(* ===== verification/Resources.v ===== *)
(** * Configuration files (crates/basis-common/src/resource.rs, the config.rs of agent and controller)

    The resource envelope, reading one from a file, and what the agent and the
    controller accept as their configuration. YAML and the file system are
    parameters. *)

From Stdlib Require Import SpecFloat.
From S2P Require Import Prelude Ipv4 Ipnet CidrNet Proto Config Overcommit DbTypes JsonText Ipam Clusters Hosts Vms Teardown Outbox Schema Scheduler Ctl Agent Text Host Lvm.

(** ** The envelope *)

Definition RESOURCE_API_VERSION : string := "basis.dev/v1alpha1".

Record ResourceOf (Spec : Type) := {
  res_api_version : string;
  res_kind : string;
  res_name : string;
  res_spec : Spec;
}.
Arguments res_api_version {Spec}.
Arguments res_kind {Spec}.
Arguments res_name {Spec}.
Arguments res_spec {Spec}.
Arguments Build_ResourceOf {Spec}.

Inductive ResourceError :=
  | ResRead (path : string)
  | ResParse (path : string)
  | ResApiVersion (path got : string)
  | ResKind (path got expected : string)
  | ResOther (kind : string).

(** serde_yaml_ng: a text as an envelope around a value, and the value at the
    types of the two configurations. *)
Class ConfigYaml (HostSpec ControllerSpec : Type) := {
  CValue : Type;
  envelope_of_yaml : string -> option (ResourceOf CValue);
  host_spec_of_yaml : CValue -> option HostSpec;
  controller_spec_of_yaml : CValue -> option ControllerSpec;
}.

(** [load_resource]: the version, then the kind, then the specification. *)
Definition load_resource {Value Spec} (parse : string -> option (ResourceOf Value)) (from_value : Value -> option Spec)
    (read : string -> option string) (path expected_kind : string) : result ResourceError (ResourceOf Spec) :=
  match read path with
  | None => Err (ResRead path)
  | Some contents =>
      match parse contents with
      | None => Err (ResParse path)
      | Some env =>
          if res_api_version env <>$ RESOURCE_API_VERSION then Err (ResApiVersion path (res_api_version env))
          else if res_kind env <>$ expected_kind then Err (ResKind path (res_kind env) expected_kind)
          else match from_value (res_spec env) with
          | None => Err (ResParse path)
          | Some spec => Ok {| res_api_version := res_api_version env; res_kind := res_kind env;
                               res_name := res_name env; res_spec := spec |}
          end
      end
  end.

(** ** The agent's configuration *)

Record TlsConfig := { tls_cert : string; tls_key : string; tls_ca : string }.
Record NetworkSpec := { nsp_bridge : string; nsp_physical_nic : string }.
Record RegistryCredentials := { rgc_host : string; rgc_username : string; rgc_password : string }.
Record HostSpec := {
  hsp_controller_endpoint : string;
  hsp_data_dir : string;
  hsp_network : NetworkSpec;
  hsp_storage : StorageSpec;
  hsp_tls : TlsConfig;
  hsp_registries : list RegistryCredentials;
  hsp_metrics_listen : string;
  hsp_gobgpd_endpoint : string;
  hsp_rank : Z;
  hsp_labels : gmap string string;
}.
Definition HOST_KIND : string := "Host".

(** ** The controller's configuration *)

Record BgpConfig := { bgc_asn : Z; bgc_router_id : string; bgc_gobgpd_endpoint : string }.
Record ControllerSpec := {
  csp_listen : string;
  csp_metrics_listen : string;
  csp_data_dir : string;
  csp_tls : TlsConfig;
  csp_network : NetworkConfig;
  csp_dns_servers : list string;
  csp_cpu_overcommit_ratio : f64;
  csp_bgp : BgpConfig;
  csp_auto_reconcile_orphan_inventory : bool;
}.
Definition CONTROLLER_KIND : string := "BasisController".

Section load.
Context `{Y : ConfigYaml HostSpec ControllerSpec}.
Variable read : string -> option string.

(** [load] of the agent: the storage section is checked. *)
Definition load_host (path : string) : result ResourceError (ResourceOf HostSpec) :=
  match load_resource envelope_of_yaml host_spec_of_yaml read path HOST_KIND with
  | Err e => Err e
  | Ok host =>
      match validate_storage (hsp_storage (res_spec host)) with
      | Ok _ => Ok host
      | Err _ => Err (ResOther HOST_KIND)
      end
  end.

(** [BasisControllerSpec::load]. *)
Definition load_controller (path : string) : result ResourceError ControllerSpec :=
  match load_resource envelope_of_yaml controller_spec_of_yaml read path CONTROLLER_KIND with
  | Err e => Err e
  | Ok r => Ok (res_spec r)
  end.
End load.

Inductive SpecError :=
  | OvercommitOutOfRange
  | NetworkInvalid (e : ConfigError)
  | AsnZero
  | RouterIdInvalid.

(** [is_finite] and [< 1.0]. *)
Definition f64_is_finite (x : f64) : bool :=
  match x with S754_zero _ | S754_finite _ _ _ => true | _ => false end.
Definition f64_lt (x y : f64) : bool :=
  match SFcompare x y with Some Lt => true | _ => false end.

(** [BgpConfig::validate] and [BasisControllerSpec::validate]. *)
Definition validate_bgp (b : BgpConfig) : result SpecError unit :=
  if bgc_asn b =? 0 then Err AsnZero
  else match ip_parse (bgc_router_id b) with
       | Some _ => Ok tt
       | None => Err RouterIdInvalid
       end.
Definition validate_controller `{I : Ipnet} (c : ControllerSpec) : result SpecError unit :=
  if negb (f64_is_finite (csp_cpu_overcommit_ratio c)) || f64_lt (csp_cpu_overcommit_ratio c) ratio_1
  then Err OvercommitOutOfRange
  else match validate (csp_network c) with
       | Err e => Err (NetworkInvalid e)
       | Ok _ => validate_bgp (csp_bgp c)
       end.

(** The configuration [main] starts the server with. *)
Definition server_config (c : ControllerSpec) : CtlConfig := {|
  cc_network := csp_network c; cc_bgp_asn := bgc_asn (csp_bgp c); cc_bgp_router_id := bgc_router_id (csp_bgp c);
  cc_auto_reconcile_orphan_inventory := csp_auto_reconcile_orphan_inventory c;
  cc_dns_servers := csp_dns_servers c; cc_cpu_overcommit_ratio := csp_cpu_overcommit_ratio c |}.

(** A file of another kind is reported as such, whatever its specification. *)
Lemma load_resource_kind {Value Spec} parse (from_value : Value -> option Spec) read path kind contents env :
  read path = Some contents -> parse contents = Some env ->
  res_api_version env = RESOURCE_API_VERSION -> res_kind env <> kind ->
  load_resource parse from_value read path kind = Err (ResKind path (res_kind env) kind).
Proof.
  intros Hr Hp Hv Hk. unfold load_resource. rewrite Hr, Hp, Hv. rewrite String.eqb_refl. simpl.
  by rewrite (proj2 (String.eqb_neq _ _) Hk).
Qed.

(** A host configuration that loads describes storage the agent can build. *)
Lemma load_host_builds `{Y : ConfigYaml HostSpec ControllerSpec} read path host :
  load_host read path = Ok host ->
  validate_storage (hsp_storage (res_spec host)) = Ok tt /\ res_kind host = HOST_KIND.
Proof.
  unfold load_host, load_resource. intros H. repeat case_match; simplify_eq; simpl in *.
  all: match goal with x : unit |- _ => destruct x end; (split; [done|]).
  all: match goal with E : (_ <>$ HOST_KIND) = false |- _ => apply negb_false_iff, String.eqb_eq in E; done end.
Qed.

[Description of the task]: Please give a count of the lines in the records where the word "RegistryCredentials" occurs, with nothing besides it.

[Task response]: 2